“Between 1949, when Germany was formally divided, and 1961, when the Berlin Wall was built, more than 3 million East Germans “voted with their feet” by moving to West Germany. The East German ruling party never enjoyed popular support, and the regime never trusted its citizens. Refugees left East Germany for economic as well as political reasons, and this “brain drain” of young, educated workers had a destabilizing effect on the East German economy. The only way to stop the flow of refugees was to close the border between East and West Berlin” – Professor Mary Beth Stein 
After separating families, friends and the city of Berlin for three decades, on the evening of 9 November 1989, demolition of the Berlin Wall was begun by the people of Berlin themselves. The Wall had been a symbol of the repression of social freedoms for a generation of German citizens whose great city had been bombed, occupied and divided amongst the Allied powers following World War II. The movements of those in the East had been restricted, then the borders had closed, and finally the Wall was erected to prevent further mass exodus to the West. Many risked death and, indeed, many died attempting to cross to freedom.

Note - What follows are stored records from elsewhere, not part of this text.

(** C7. Starting from a sku without stock, after any sequence of requests
    the stock derived from the potion entries is minus the quantity that
    the returning checkouts of the sequence sold of the sku. *)
Theorem stock_is_minus_units_sold s db rs :
  num_potion db s = 0 ->
  num_potion (serve_all db rs) s = - units_sold s db rs.
Proof.
  intros Hzero.
  assert (forall rs db,
            num_potion (serve_all db rs) s
            = num_potion db s - units_sold s db rs) as Hrun.
  { clear. intros rs. induction rs as [|r rs IH]; intros db.
    - simpl. lia.
    - change (serve_all db (r :: rs)) with (serve_all (serve db r) rs).
      rewrite IH, num_potion_serve. simpl. lia. }
  rewrite Hrun, Hzero. lia.
Qed.

Lemma stock_is_minus_units_sold_witness :
  num_potion Sample.shop "RED_POTION" = 0
  /\ num_potion
       (serve_all Sample.shop
          [CreateCart "Alice"; SetItemQuantity 1 "RED_POTION" 3;
           Checkout mon 1 "credit_card"; Checkout tue 9 "gold";
           Checkout tue 1 "gold"]) "RED_POTION"
     = - units_sold "RED_POTION" Sample.shop
          [CreateCart "Alice"; SetItemQuantity 1 "RED_POTION" 3;
           Checkout mon 1 "credit_card"; Checkout tue 9 "gold";
           Checkout tue 1 "gold"].
Proof.
  split; [reflexivity|].
  apply (stock_is_minus_units_sold "RED_POTION" Sample.shop). reflexivity.
Defined.

Example sample_units_sold :
  units_sold "RED_POTION" Sample.shop
    [CreateCart "Alice"; SetItemQuantity 1 "RED_POTION" 3;
     Checkout mon 1 "credit_card"; Checkout tue 9 "gold"; Checkout tue 1 "gold"]
  = 6.
Proof. by vm_compute. Qed.
(** X10.  The list of plants is refused with 400 exactly when the park key is
    missing from the query string, is not the text of an integer, or is zero
    (the first value counts when the key is repeated); the store is not read. *)
Theorem list_tanaman_requires_park (a : args) (d : db) :
  list_tanaman a d = Ok (Response 400 (error_body "id_taman query param is required"))
  <-> first_arg "id_taman" a = None
      \/ exists s, first_arg "id_taman" a = Some s
                   /\ (int_of_string s = None \/ int_of_string s = Some 0%Z).
Proof.
  unfold list_tanaman, args_int, args_get_int.
  destruct (first_arg "id_taman" a) as [s|]; [|split; auto].
  destruct (int_of_string s) as [k|] eqn:Hs.
  - destruct (Z.eqb_spec k 0) as [->|Hk].
    + split; [|reflexivity]. intros _. right. exists s. auto.
    + split; [discriminate|].
      intros [H | (s' & [= <-] & [H | H])]; try discriminate; congruence.
  - split; [|reflexivity]. intros _. right. exists s. auto.
Qed.

(** ** The bulk wipe under any driver *)

Lemma no_rows_wiped (reset_ai : bool) (d : db) : no_rows (wiped reset_ai d).
Proof. destruct reset_ai; repeat split. Qed.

The East German government viewed the Wall as protection against ideals they considered the antithesis of Communism. They actively discouraged the penetration of western influence on the citizens of the East. But by the 1980s, the popular culture of the West, including its music, had become all-pervasive.

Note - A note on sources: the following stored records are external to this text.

(** [populateGVK]: the object after the call, and the error. *)
Definition populateGVK (obj : Object) : Object * option (convError E) :=
  match gvkForObject obj with
  | inl err => (obj, Some err)
  | inr gvk => (SetGroupVersionKind obj gvk, None)
  end.

(** [convertIntoHub(in, out)]: the out object after the call, and the
    error. *)
Definition convertIntoHub (in_ out : Object)
    : Object * option (convError E) :=
  match validateConvertible in_ with
  | (_, Some err) => (out, Some err)
  | (inGVK, None) =>
      match ConvertTo in_ out with
      | (out', Some err) =>
          (out', Some (NewCRDConversionError (Some inGVK)
                         CRDConversionErrorCauseConvertTo
                         (Some (External err))))
      | (out', None) => populateGVK out'
      end
  end.

(** [convertFromHub(in, out)] *)
Definition convertFromHub (in_ out : Object)
    : Object * option (convError E) :=
  match validateConvertible out with
  | (_, Some err) => (out, Some err)
  | (outGVK, None) =>
      match ConvertFrom out in_ with
      | (out', Some err) =>
          (out', Some (NewCRDConversionError (Some outGVK)
                         CRDConversionErrorCauseConvertFrom
                         (Some (External err))))
      | (out', None) => populateGVK out'
      end
  end.

(** [objectConvertor.Convert(in, out, context)]: the out object after the
    call, and the error. *)
Definition Convert (c : objectConvertor) (in_ out : Object)
    (context : option Ctx) : Object * option (convError E) :=
  if isConvertible in_ then
    if isHub out then convertIntoHub in_ out
    else (out, Some (NewCRDConversionError None
                       CRDConversionErrorCauseInvalidArgs
                       (Some (Errorf
                          "if in object is Convertible, out must be Hub"
                          None))))
  else if isConvertible out then
    if isHub in_ then convertFromHub in_ out
    else (out, Some (NewCRDConversionError None
                       CRDConversionErrorCauseInvalidArgs
                       (Some (Errorf
                          "if out object is Convertible, in must be Hub"
                          None))))
  else
    let r := schemeConvert in_ out context in (r.1, External <$> r.2).
(* ================================================================== *)
(** * transform-data.js *)
(* ================================================================== *)

Module TransformData.

Definition transformValueForStorage (value : jsval) : M jsval :=
  value <- lift (json_clone value) ;;
  data <- lift (get_prop value "_d") ;;
  value <- lift (delete_prop value "_d") ;;
  if is_array data then
    ret (JObj [("__dsList", data); ("__ds", value)])
  else
    rels <- lift (get_prop data "_rels") ;;
    data <- lift (delete_prop data "_rels") ;;
    let data := JObj [("_props", data); ("_rels", rels); ("__ds", value)] in
    emit (ELog data) ;;;
    ret data.

(** [data] starts as [value.__ds]; [data._d] is the object [value._props]
    itself, so the assignment to [data._d._rels] is seen through [data]. *)
Definition transformValueFromStorage (value : jsval) : M jsval :=
  value <- lift (json_clone value) ;;
  if negb (truthy value) then ret JUndefined
  else
    data <- lift (get_prop value "__ds") ;;
    value <- lift (delete_prop value "__ds") ;;
    dsList <- lift (get_prop value "__dsList") ;;
    if is_array dsList then
      lift (set_prop data "_d" dsList)
    else
      props <- lift (get_prop value "_props") ;;
      data <- lift (set_prop data "_d" props) ;;
      data <- (if truthy props then
                 d <- lift (get_prop data "_d") ;;
                 rels <- lift (get_prop value "_rels") ;;
                 d <- lift (set_prop d "_rels" rels) ;;
                 lift (set_prop data "_d" d)
               else ret data) ;;
      value <- lift (delete_prop value "_rels") ;;
      ret data.

End TransformData.

(* ================================================================== *)
(** * String primitives used by connector.js *)
(* ================================================================== *)

Module Str.

Definition upper_ascii (c : ascii) : ascii :=
  let n := nat_of_ascii c in
  if Nat.leb 97 n && Nat.leb n 122 then ascii_of_nat (n - 32) else c.

(** [s.toUpperCase()] on ASCII text: the letters a-z become A-Z, every
    other code unit is kept. On text with other letters (e-acute, sharp s)
    the method of the program changes more than this function does, so
    what is stated about strings with the same upper case is stated for
    ASCII text ([ascii_only]). *)
Fixpoint toUpperCase (s : string) : string :=
  match s with
  | EmptyString => EmptyString
  | String c r => String (upper_ascii c) (toUpperCase r)
  end.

From June 1987 to January 1989, Michael Jackson toured Japan, Australia, the US, Europe and the UK with his ‘Bad’ world tour. On 19 June 1988, he performed an open-air concert in front of 50,000 fans on the grounds of the Platz der Republik, facing the Reichstag, in West Berlin.
Only a year earlier music fans in the East had amassed on their side of the Wall during a concert by Genesis, David Bowie and the Eurythmics. They had begun chanting “Down with the Wall” and “Gorby, Gorby” in support of Soviet leader Mikhail Gorbachev’s policy reform in favour of openness (“glasnost”). On that occasion they had been beaten with batons and scores were arrested. Now, in 1988, the Stasi (East German secret police) were very concerned that a concert by the biggest international music star of the decade would cause similar or worse political unrest in East Berlin.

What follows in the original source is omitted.